Biologists have caught an extremely unusual bird in Pennsylvania’s woodlands that is genetically part male and part female, divided down the middle and showing the vibrantly colored traits of both sexes.
According to a release from the Carnegie Museum of Natural History, researchers caught and banded the rare bird on September 24 at the Powdermill Nature Reserve near Rector, Pennsylvania.
The rose-breasted grosbeak (Pheucticus ludovicianus) is a big seed-eating member of the cardinal family that may be found over most of eastern North America. The male of this species is recognized for its vibrant plumage, but this specimen has particularly unique colored feathers on either side of its body: the right side is rosy red like a male, while the left side is brown-orange like a female.
This is due to the animal’s unusual case of bilateral gynandromorphism, which occurs when an animal’s outward appearance is split in half by sex, half-male and half-female.
“The entire banding team was ecstatic to see such a rare bird up close, and they are still buzzing from this once-in-a-lifetime opportunity.” “One characterized it as’seeing a unicorn,’ while another described the adrenaline rush of seeing something so incredible,” Annie Lindsay, Powdermill’s bird banding program manager, said. “Bilateral gynandromorphism is a fascinating genetic mechanism that few people ever encounter, despite its rarity.”
You’re probably wondering how this unusual occurrence occurs.
First and foremost, sex determination in birds differs slightly from that in humans. Females have two copies of the same sex chromosome (XX) and men have one copy of each (XY) in humans, but in birds, it’s the other way around. Males have two sex chromosomes (ZZ), whereas females only have one of each (ZW).

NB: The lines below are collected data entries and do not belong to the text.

Definition platform_name (p : platform) : str :=
  py match p with
     | Amazon => "Amazon" | Flipkart => "Flipkart" | Myntra => "Myntra"
     | Tatacliq => "Tatacliq" | Ajio => "Ajio" | Nykaa => "Nykaa"
     | Paytm => "Paytm" | Snapdeal => "Snapdeal" | ShopClues => "ShopClues"
     | Croma => "Croma" | RelianceDigital => "Reliance Digital"
     | VijaySales => "Vijay Sales" | BuyHatke => "BuyHatke"
     end%string.

(** The chain of [if 'amazon' in site_info: ... elif ...]. *)
Definition classify (site_info : str) : platform :=
  let has k := contains (py k) site_info in
  if has "amazon"%string then Amazon
  else if has "flipkart"%string then Flipkart
  else if has "myntra"%string then Myntra
  else if has "tatacliq"%string || has "tata_cliq"%string then Tatacliq
  else if has "ajio"%string then Ajio
  else if has "nykaa"%string then Nykaa
  else if has "paytm"%string then Paytm
  else if has "snapdeal"%string then Snapdeal
  else if has "shopclues"%string then ShopClues
  else if has "croma"%string then Croma
  else if has "reliance"%string then RelianceDigital
  else if has "vijaysales"%string then VijaySales
  else BuyHatke.

Definition max_per_platform : nat := 25.
Definition max_products : nat := 60.

(** The accumulators of the loop. *)
Record state := {
  products : list dict;
  amazon_count : nat;
  flipkart_count : nat;
  others_count : nat
}.

Definition initial : state :=
  {| products := []; amazon_count := 0; flipkart_count := 0; others_count := 0 |}.

(** The counter a platform is charged to. *)
Definition counter_of (p : platform) (st : state) : nat :=
  match p with
  | Amazon => amazon_count st
  | Flipkart => flipkart_count st
  | _ => others_count st
  end.

Definition bump (p : platform) (st : state) : state :=
  match p with
  | Amazon => {| products := products st; amazon_count := S (amazon_count st);
                 flipkart_count := flipkart_count st; others_count := others_count st |}
  | Flipkart => {| products := products st; amazon_count := amazon_count st;
                   flipkart_count := S (flipkart_count st);
                   others_count := others_count st |}
  | _ => {| products := products st; amazon_count := amazon_count st;
            flipkart_count := flipkart_count st; others_count := S (others_count st) |}
  end.

Definition append_product (product : dict) (st : state) : state :=
  {| products := products st ++ [product]; amazon_count := amazon_count st;
     flipkart_count := flipkart_count st; others_count := others_count st |}.

(** The status and its CSS class. *)
Definition availability (is_active price popularity : Z) : string * string :=
  if is_active =? 0 then ("Out of Stock", "out-of-stock")%string
  else if price =? 0 then ("Price Not Available", "price-unavailable")%string
  else if popularity <? 10 then ("Limited Stock", "limited-stock")%string
  else ("Available", "available")%string.

(** Helpers of the scraper that only build a display field from strings;
    none of them raises.  [slug_words] is
    [re.sub(r'[^\w\s-]', '', name).split()[:8]]; [now i] is the clock read
    while the record of index [i] is built. *)
Class Helpers := {
  _validate_image_url : str -> str -> str;
  _generate_buyhatke_detail_url : str -> str -> str -> pyval;
  slug_words : str -> list str;
  now : nat -> str
}.

Section WithContext.
Context {U : Unicode} {H : Helpers}.

Definition site_info (m : match_data) : str :=
  lower (site_image m ++ py " " ++ link m).

Definition platform_of (m : match_data) : platform := classify (site_info m).

(** [int(s) if s.isdigit() else d] *)
Definition int_or (s : str) (d : Z) : result Z :=
  if isdigit s then py_int s else Ok d.

Fixpoint join (sep : str) (l : list str) : str :=
  match l with
  | [] => []
  | [x] => x
  | x :: r => x ++ sep ++ join sep r
  end.

Definition detail_url (m : match_data) (p : platform) (link_cleaned : str) : pyval :=
  if truthy (VStr (product_id m)) && bool_decide (p = Amazon \/ p = Flipkart) then
    let category_id :=
      if contains (py "headphone") (lower (prod_name m)) then py "63"
      else py "electronics" in
    let slug_parts :=
      [lower (platform_name p)] ++ slug_words (lower (prod_name m))
        ++ [py "price-in-india"] in
    VStr (py "https://buyhatke.com/" ++ join (py "-") slug_parts ++ py "-"
            ++ category_id ++ py "-" ++ product_id m)
  else if startswith (py "/") link_cleaned then
    VStr (py "https://buyhatke.com" ++ link_cleaned)
  else _generate_buyhatke_detail_url link_cleaned (prod_name m) (platform_name p).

Gynandromorphy is supposed to happen for a variety of causes in various species, but it’s thought to happen in birds when an egg hatches with two nuclei, one with a Z and the other with a W. The egg develops with both ZZ (male) and ZW (female) chromosomes if fertilized by sperm bearing two male Z chromosomes.
The researchers who found this new gynandromorph bird are now eager to see if it can reproduce successfully. Because only the left ovary is generally functioning in birds, and this bird’s left side is the female side, the person might conceivably procreate with a male. However, it’s possible that its distinctive feathers will elicit a territorial response from other males, reducing its chances of courtship.

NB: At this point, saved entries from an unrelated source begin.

(** X11.  One evolution at a time.  Running the evolution check again
    right after it has run changes nothing: a transition raises the
    [isEvolving] flag, which blocks the check.  Nor does the check fire
    again once the flag is cleared a second later: an egg that hatches
    restarts at 0 experience, whatever it had, and a grown pet has no
    stage left. *)
Theorem evolution_fires_once (w : World) :
  reachable w ->
  step (step w EvolutionEffect) EvolutionEffect = step w EvolutionEffect
  /\ (isEvolving w = false ->
      let settled := step (step w EvolutionEffect) EvolveDebounce in
      step settled EvolutionEffect = settled).
Proof.
  intros Hr. destruct (currentPet w) as [pet |] eqn:Hc.
  2:{ pose proof (step_without_pet w EvolutionEffect Hc I) as He.
      pose proof (step_without_pet w EvolveDebounce Hc I) as Hd.
      rewrite !He. split; [reflexivity |].
      intros _. cbv zeta. rewrite Hd. exact He. }
  destruct (reachable_current w pet Hr Hc) as (Hw & _).
  destruct (evolution_shape pet (isEvolving w))
    as [Hnone | (Hflag & u & n & Hev & Hstage)].
  - rewrite !(evolution_none w pet Hc Hnone). split; [reflexivity |].
    intros Hflag. cbv zeta.
    assert (Hd : step w EvolveDebounce = w).
    { rewrite (step_on_page w pet EvolveDebounce Hc I). cbn [handle].
      destruct w; simpl in *. subst. reflexivity. }
    rewrite Hd. apply (evolution_none w pet Hc Hnone).
  - assert (Hs : step w EvolutionEffect
                 = run w [SetIsEvolving true; PetUpdate (id pet) u; Notify n]).
    { rewrite (step_on_page w pet EvolutionEffect Hc I). cbn [handle].
      rewrite Hflag, Hev. reflexivity. }
    destruct (evolution_fired w pet u n Hw) as (Hf1 & Hp1).
    rewrite <- Hs in Hf1, Hp1. split.
    + apply evolving_blocks. exact Hf1.
    + intros _. cbv zeta.
      set (w1 := step w EvolutionEffect) in *.
      pose proof (currentPet_single w1 _ Hp1) as Hc1.
      assert (Hd : currentPet (step w1 EvolveDebounce)
                   = Some (applyUpdates pet u)
                   /\ isEvolving (step w1 EvolveDebounce) = false).
      { rewrite (step_on_page w1 _ EvolveDebounce Hc1 I). cbn [handle].
        destruct w1; simpl in *. split; [exact Hc1 | reflexivity]. }
      destruct Hd as (Hc2 & Hf2).
      apply (evolution_none _ _ Hc2). rewrite Hf2.
      unfold evolutionCheck.
      destruct Hstage as [-> | (-> & ->)]; reflexivity.
Qed.

Lemma reachable_threeDays : reachable Scenario.threeDays.
Proof.
  apply reachable_steps; [exact reachable_adopted |].
  repeat (apply Forall_cons || apply Forall_nil); exact draws_ok_half.
Qed.

Lemma evolution_fires_once_witness :
  let w := Scenario.threeDays in
  step (step w EvolutionEffect) EvolutionEffect = step w EvolutionEffect
  /\ step w EvolutionEffect <> w.
Proof.
  split.
  - exact (proj1 (evolution_fires_once Scenario.threeDays
                    reachable_threeDays)).
  - intros H. apply (f_equal isEvolving) in H. vm_compute in H.
    discriminate.
Defined.

(** X12.  A trick show.  A pet that knows the trick, has 10 energy or
    more and is not in the middle of a show performs it: that costs 10
    energy and no coins, and earns 15 happiness (up to 100) and one
    experience point.  Until the show is over, every further click on a
    perform button is ignored. *)
Theorem trick_show_runs_alone (w : World) (pet : Pet) (t : Trick.t) :
  reachable w -> currentPet w = Some pet ->
  deathScreen w = false -> performingTrick w = None ->
  In (Trick.id t) (tricks pet) -> 10 <= energy pet ->
  let w1 := step w (PerformTrickClick t) in
  (exists q,
     pets (store w1) = [q]
     /\ energy q == energy pet - 10
     /\ happiness q = Js.min 100 (happiness pet + 15)
     /\ experience q = (experience pet + 1)%Z
     /\ coins q = coins pet /\ tricks q = tricks pet)
  /\ performingTrick w1 = Some (Trick.id t)
  /\ expenses (store w1) = expenses (store w)
  /\ forall t', step w1 (PerformTrickClick t') = w1.
Proof.
  intros Hr Hc Hds Hpt Hin He. cbv zeta.
  destruct (reachable_current w pet Hr Hc) as (Hw & _).
  assert (Hs : step w (PerformTrickClick t)
               = run w [SetPerformingTrick (Some (Trick.id t));
                        PetUpdate (id pet)
                          [SetHappiness (Js.min 100 (happiness pet + 15));
                           SetEnergy (Js.max 0 (energy pet - 10));
                           SetExperience (experience pet + 1)%Z];
                        Notify (Performed (name pet) (Trick.name t))]).
  { rewrite (step_on_page w pet (PerformTrickClick t) Hc I).
    cbn [handle]. rewrite Hds. unfold performTrickClick, onPerformTrick.
    apply JsFacts.includes_In in Hin. rewrite Hin, Hpt.
    apply JsFacts.ge_true in He. rewrite He. reflexivity. }
  rewrite Hs. clear Hs.
  destruct w as [[ps xs k] died stats evolving trick log].
  simpl in Hw, Hpt, Hds. subst ps trick. cbn. rewrite N.eqb_refl.
  split; [| split; [reflexivity | split; [reflexivity |]]].
  - eexists. split; [reflexivity |].
    destruct pet; cbn in *. repeat split.
    destruct (JsFacts.max_cases 0 (energy0 - 10)) as [[L E] | [L E]];
      rewrite E; lra.
  - intros t'. unfold step, currentPet. cbn [store pets hd_error].
    cbn [handle]. destruct (deathScreen _); [reflexivity |].
    unfold performTrickClick, onPerformTrick. cbn [performingTrick].
    rewrite andb_false_r. destruct (Js.includes _ _); reflexivity.
Qed.

Lemma reachable_trained : reachable Scenario.trained.
Proof.
  apply reachable_steps; [exact reachable_adopted |].
  repeat (apply Forall_cons || apply Forall_nil); simpl; try exact I; lia.
Qed.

Although the chances of developing gynandromorphy are extremely tiny, bilateral gynandromorphism has been seen in a variety of species. In early 2019, a couple (also from Pennsylvania) noticed a northern cardinal (Cardinalis cardinalis) with half-brown and half-red gynandromorphy. Earlier this year, scientists discovered a gynandromorph bee with a large antenna and smoother mandible on the male side, but a small antenna, spikey mandible, and bulky hind leg on the female side.